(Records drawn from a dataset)

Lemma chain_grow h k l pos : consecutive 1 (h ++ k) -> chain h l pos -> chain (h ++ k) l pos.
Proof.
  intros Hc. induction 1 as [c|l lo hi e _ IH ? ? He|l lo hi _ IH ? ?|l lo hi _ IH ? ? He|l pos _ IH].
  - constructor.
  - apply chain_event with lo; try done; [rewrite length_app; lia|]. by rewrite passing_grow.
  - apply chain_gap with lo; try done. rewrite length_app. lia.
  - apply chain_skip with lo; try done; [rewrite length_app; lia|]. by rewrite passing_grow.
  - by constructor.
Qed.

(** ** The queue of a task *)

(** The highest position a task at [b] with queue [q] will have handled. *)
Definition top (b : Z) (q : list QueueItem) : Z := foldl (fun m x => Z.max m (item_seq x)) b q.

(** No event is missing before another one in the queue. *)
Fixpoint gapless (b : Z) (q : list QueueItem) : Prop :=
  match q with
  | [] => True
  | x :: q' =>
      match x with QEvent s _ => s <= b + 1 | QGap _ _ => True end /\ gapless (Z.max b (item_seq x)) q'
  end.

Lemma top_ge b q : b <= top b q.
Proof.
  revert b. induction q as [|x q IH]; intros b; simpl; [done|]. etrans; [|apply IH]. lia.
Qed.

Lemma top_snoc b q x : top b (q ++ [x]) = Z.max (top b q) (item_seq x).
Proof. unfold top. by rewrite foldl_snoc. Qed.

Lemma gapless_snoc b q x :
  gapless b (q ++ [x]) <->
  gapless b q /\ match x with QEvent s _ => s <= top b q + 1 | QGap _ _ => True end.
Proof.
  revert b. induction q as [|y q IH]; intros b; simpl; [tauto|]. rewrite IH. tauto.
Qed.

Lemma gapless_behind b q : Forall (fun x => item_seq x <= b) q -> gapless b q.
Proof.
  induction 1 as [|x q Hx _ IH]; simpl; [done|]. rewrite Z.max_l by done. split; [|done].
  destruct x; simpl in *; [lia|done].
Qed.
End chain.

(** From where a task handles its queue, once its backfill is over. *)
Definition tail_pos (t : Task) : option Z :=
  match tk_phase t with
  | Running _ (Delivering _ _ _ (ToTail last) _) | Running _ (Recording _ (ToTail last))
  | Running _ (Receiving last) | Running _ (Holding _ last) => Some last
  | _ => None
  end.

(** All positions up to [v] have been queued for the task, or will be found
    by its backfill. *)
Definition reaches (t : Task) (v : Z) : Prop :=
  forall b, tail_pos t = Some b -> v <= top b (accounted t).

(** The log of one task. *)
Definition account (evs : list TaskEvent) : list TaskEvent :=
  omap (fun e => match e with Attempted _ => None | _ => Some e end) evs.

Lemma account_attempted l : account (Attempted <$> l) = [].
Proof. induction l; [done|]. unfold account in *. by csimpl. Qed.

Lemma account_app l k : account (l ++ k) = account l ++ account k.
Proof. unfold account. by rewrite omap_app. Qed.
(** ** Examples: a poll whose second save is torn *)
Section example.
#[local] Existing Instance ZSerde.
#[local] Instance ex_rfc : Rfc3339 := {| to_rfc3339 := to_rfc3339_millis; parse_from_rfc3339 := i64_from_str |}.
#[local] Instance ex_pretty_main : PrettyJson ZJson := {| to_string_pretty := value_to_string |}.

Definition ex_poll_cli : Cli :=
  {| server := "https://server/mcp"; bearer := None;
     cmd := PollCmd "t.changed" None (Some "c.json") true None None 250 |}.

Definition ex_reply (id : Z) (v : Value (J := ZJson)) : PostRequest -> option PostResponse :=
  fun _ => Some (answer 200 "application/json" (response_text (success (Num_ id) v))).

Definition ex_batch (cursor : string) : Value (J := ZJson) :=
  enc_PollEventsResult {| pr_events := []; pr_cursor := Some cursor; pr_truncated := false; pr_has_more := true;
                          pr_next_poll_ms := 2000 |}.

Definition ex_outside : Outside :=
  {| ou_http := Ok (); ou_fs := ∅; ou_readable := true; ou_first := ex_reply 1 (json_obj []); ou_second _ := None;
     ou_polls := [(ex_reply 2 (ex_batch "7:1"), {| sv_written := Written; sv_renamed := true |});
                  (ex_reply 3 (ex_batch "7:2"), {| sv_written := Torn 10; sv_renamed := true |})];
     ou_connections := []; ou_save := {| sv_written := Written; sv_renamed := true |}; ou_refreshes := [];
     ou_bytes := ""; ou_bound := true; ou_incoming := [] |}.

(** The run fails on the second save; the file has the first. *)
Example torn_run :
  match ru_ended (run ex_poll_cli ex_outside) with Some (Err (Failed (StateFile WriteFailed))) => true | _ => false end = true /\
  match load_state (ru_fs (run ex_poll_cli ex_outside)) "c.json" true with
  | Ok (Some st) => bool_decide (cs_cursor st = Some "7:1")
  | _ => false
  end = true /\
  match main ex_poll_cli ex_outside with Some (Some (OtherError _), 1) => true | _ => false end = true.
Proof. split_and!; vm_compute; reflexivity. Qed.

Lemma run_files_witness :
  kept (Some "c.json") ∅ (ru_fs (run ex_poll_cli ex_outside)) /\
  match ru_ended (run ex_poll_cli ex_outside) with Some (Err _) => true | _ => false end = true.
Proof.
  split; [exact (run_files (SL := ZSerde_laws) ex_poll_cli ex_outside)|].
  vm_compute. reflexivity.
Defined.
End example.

= GOAL OF THE EXERCISE =
Show all lines above holding "last".

= YOUR SOLUTION =
  | Running _ (Delivering _ _ _ (ToTail last) _) | Running _ (Recording _ (ToTail last))
  | Running _ (Receiving last) | Running _ (Holding _ last) => Some last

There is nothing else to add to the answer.